I told a friend the other day that a sure sign of aging is not that we do not know who the people are on magazine covers at checkout stands, but that we do not care who they are. Still, you would have to live in a cave not to have heard the debacle surrounding the death of Anna Nicole Smith. The media is filled with endless, mindless chatter about her, every discoverable detail of her life and death. Starting with an obligatory comment regarding her tragic, untimely death, there follow all sorts of sordid, tawdry details of her life. As a nation, we gawk at the squalid events in silent relief and/or hidden satisfaction that, whatever our shortcomings, we are not as wretched as she.

As surely as Jesus wept over Jerusalem, He weeps for every life gone astray, every wasted gift, every deformed desire, and every starving soul that consumes the world until the world destroys it. Every time her image flashes across the screen, I wonder who God intended her to be when He created her? Here was this lovely human being with a flair for the dramatic and an apparently insatiable desire to be known and admired. Who did God have in mind when He formed her in the womb? I think we should be silent in the face of the great truth of humanity: every human being is fundamentally the same.

The underlying desires and needs of Anna Nicole Smith’s heart were no different than our own. The one thing no one has said is that the things that drove Ms. Smith drive us. She wanted to be noticed, secure, loved, appreciated, admired, famous, wealthy and much more. Mostly, she wanted to be wanted. In some degree, every human being possesses exactly the same longings; they are innate to us because they are given to us by our Creator. We long to matter and to be memorable. The greatest yearning of the human heart is to be fully known and fully loved.

Until we come to the realization that we are fully known and fully loved by Christ, and until we come to understand that we matter in our Father’s Kingdom, we search in vain for anything to satiate the unquenchable thirst of the soul. Jesus’ instructions sound imposing and restrictive, but in reality, He is giving us the secret of Life. If we let go of all the things we pursue for satisfaction and seek our Father, then the deepest desires of our hearts will be granted to us and everything else will be added to us. We cannot starve to death as gluttons of the world if we have been fed first by our Father’s Spirit. All the respect, all the admiration, wealth and fame in the world cannot stop the soul from dying; only the Life of the Spirit staves off encroaching death.

This is the season of Lent, the season of sacrifice, penance and repentance. It all sounds so dreary – fasting, self-denial, giving of self, helping the poor, and the like. Nothing could be further from the truth. When we let go of the world a little, then the Spirit can pour upon us the Life we crave. Lent is a blessing, really. It is the intentional opportunity to let go of the fast-food life of the world in order to feast at the banquet of Christ.

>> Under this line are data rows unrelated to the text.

(** Witness of [disable_log_same_run]: the run of [log 7]. *)
Lemma disable_log_same_run_witness :
  let c := Examples.fresh_context
             (Examples.one_instruction (Instruction "log" [AInt 7] None)) in
  VM.run_loop 1 true c
  = Some (Ok tt, Machine.put_stdout (VM.stdout c)
                   (VM.set_program_counter (VM.print c 7) 1)).
Proof.
  exact (disable_log_same_run 1
           (Examples.fresh_context
              (Examples.one_instruction (Instruction "log" [AInt 7] None)))
           (VM.set_program_counter
              (VM.print
                 (Examples.fresh_context
                    (Examples.one_instruction (Instruction "log" [AInt 7] None))) 7) 1)
           eq_refl).
Defined.

(** ** Loading the data entries *)

Section LoadData.

Import VM Machine.

(** A slice assignment of as many values as the slice has cells, inside
    the list. *)
Lemma py_slice_assign_inside {A} (l : list A) (a : Z) (vals : list A) :
  0 <= a -> a + Z.of_nat (length vals) <= Z.of_nat (length l) ->
  py_slice_assign l a (a + Z.of_nat (length vals)) vals
  = take (Z.to_nat a) l ++ vals ++ drop (Z.to_nat a + length vals) l.
Proof.
  intros Ha Hb. unfold py_slice_assign, py_slice_bound.
  rewrite (proj2 (Z.ltb_ge a 0)) by lia.
  rewrite (proj2 (Z.ltb_ge (a + Z.of_nat (length vals)) 0)) by lia.
  replace (Z.to_nat (a `min` Z.of_nat (length l))) with (Z.to_nat a) by lia.
  replace (Z.to_nat ((a + Z.of_nat (length vals)) `min` Z.of_nat (length l))
             `max` Z.to_nat a)%nat
    with (Z.to_nat a + length vals)%nat by lia.
  reflexivity.
Qed.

We are invited to enjoy creation and all that is in it. Our Father designed it for us, for our needs, and for our pleasure. But we can never confuse the enjoyment of creation with the joy of our Creator. Only One is all-sufficient. The majesty and dignity of human life cannot be satisfied by creation; we do not find peace for our souls until we rest in the heart of our Father.

I pray that Christians simply express sadness for Ms. Smith’s death, that we choose not humor nor condescension nor judgment. For her life, Christ also died, but she didn’t know; she didn’t understand. She is certainly not alone in that, but she paid with her life.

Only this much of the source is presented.